In our October “how can we help you?” thread, MT asks:
Is it inappropriate for a job applicant to look at prepared notes to answer questions during an in-person interview?
This is a great question. I did this sometimes did this in interviews and know other people who did too—and in my experience it can seem fairly obvious on the hiring side whether someone is glancing at notes or not. I don’t think it is “inappropriate”, but what I am much less sure about is whether it’s a good idea. Another reader submitted the following reply:
Having been on the other side of the table, I know some colleagues are dismayed when candidates read notes, etc., even for talks. It strikes some as contrived, and suggests that candidate is either excessively nervous or does not have a handle on what they are talking about. But if you are consulting your notes in order to get some fact right in answering a question, then go ahead and do it, as long as you can find the fact. That said, some of us are human (too human :)), and we are just looking for a decent person who is qualified for the job – and much of this can be discerned from a c.v., a few published papers, and a coverletter. Personally, I am a bit sceptical about letters from supervisors, etc., due to inflation. How many young Wittgensteins did Hilary Putnam teach!? Where are they now?!

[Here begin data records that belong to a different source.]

(** C13: Only fresh, complete, explicitly supplied data is sent. After any history
    of submissions, field writes and transmissions, a payload offered for
    sending is a valid snapshot of the port's layout on an enabled port, and
    either it is the last snapshot submitted, younger than the maximum age,
    or every one of its inputs decodes to the last value supplied for that
    field, each younger than the maximum age. *)
Theorem sent_only_fresh_inputs config ops m log port now payload :
  run_ops (mailboxes_new config) [] ops = (m, log) -> current m port now = Some payload ->
  exists s l, m !! port = Some s /\ transmitting s = true /\ slot_layout s = Some l /\
    validate_payload l payload = Ok () /\
    ((exists t, last_snapshot log port = Some (payload, t) /\ duration_saturating_sub now t < max_age s) \/
     forall f, f ∈ transmit_fields l -> exists v t, last_field log port (data_name f) = Some (v, t) /\
       duration_saturating_sub now t < max_age s /\ value_of f (bytes_of f payload) = canonical v).
Proof.
  intros Hrun%(run_ops_ok _ _ _ _ _ (mailboxes_new_ok config)) Hc. by apply current_fresh.
Qed.

(** A refused field write changes at most an unused payload. *)
Lemma write_field_refused log port s name v now utc s' e :
  slot_ok log port s -> write_field_slot s name v now utc = (s', Err e) ->
  sl_revision s' = sl_revision s /\ forall q t, current_slot q s' t = current_slot q s t.
Proof.
  intros Hs. unfold write_field_slot.
  destruct (negb (transmitting s)); [by intros [= <- _]|]. destruct (sl_atomic_mode s); [by intros [= <- _]|].
  destruct (slot_layout s) as [l|] eqn:Hl; [|by intros [= <- _]]. cbv zeta.
  assert (Hsame : forall q t, current_slot q (set_input s (sl_revision s) (sl_snapshot s) (sl_fields s)
    match sl_field_payload s with [] => empty_transmit_payload l | p => p end false) t = current_slot q s t).
  { intros q t. unfold current_slot; simpl. destruct (negb _); [done|].
    destruct (bool_decide_reflect (sl_fields s = ∅)) as [|Hne]; [done|]. simpl.
    replace (match sl_field_payload s with [] => _ | _ => _ end) with (sl_field_payload s); [done|].
    apply map_choose in Hne as (n & i & Hi). destruct (ok_fields _ _ _ Hs n i Hi) as (_ & l' & _ & _ & Hp & _).
    apply validate_payload_Ok in Hp as [Hp _]. destruct (sl_field_payload s); [|done]. by destruct l'. }
  destruct (u64_checked_add _ _); [|by intros [= <- _]].
  destruct (write_transmit_field _ _ _ _); [done|]. by intros [= <- _].
Qed.

(** A refused input changes nothing that can be sent, and an accepted one
    moves the revision by one. In every reachable state, an operation that is
    not accepted leaves every port's offered payload and revision as they
    were and supplies nothing; a snapshot or a whole field set is accepted
    only under the port's current revision. *)
Theorem inputs_compare_and_swap config ops m log op m' es b :
  run_ops (mailboxes_new config) [] ops = (m, log) -> run_op m op = (m', es, b) ->
  match op with
  | OpResult _ _ => True
  | OpSubmit port revision _ _ | OpFields port revision _ _ _ =>
      b = true -> sl_revision <$> m !! port = Some revision /\ sl_revision <$> m' !! port = Some (revision + 1)
  | OpWrite port _ _ _ _ =>
      b = true -> sl_revision <$> m' !! port = Z.succ ∘ sl_revision <$> m !! port
  end /\
  (b = false -> es = [] /\ forall q,
     sl_revision <$> m' !! q = sl_revision <$> m !! q /\ forall t, current m' q t = current m q t).
Proof.
  intros Hok%(run_ops_ok _ _ _ _ _ (mailboxes_new_ok config)).
  destruct op as [port revision payload now|port revision fs now utc|port name v now utc|port r]; simpl.
  - unfold submit. destruct (m !! port) as [s|] eqn:Hs; [|by intros [= <- <- <-]].
    destruct (submit_slot _ _ _ _) as [s'|] eqn:E; [|by intros [= <- <- <-]].
    apply submit_slot_Ok in E as (l & _ & _ & -> & _ & _ & ->). intros [= <- <- <-]. split; [|done].
    intros _. by rewrite lookup_insert_eq.
  - destruct (m !! port) as [s|] eqn:Hs; [|by intros [= <- <- <-]].
    destruct (submit_fields_slot _ _ _ _ _ _) as [s'|] eqn:E; [|by intros [= <- <- <-]].
    apply submit_fields_Ok in E as (l & p & i & _ & -> & _ & _ & _ & _ & ->). intros [= <- <- <-]. split; [|done].
    intros _. by rewrite lookup_insert_eq.
  - unfold write_field. destruct (m !! port) as [s|] eqn:Hs; [|by intros [= <- <- <-]].
    destruct (write_field_slot s name v now utc) as [s' [u|e]] eqn:E; intros [= <- <- <-]; (split; [intros ?|intros ?]); try done.
    + rewrite lookup_insert_eq. simpl. f_equal. unfold write_field_slot in E. repeat case_match; simplify_eq/=; try done.
      all: unfold u64_checked_add in *; case_match; by simplify_eq.
    + split; [done|]. intros q. destruct (write_field_refused _ _ _ _ _ _ _ _ _ (Hok _ _ Hs) E) as [Hr Hc].
      unfold current. destruct (decide (port = q)) as [<-|Hne]; [|by rewrite lookup_insert_ne].
      rewrite lookup_insert_eq, Hs. simpl. by rewrite Hr.
  - by intros [= <- <- <-].
Qed.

I am entirely on this person’s side. I don’t see what’s so bad about referring to notes. Interviews are difficult, unnatural, pressure-filled situations—so much so that it can be easy to forget something important or even simply blank out. Notes can be really helpful, then. But, as this reader points out, some of their colleagues seem to look down on those who use notes. So, what to do? Is using notes too much of a risk? I’m not sure.
It might be good to hear from other search committee members to get their take. In your experience, is it okay if a candidate appears to glance at notes, or is it a big “no-no”?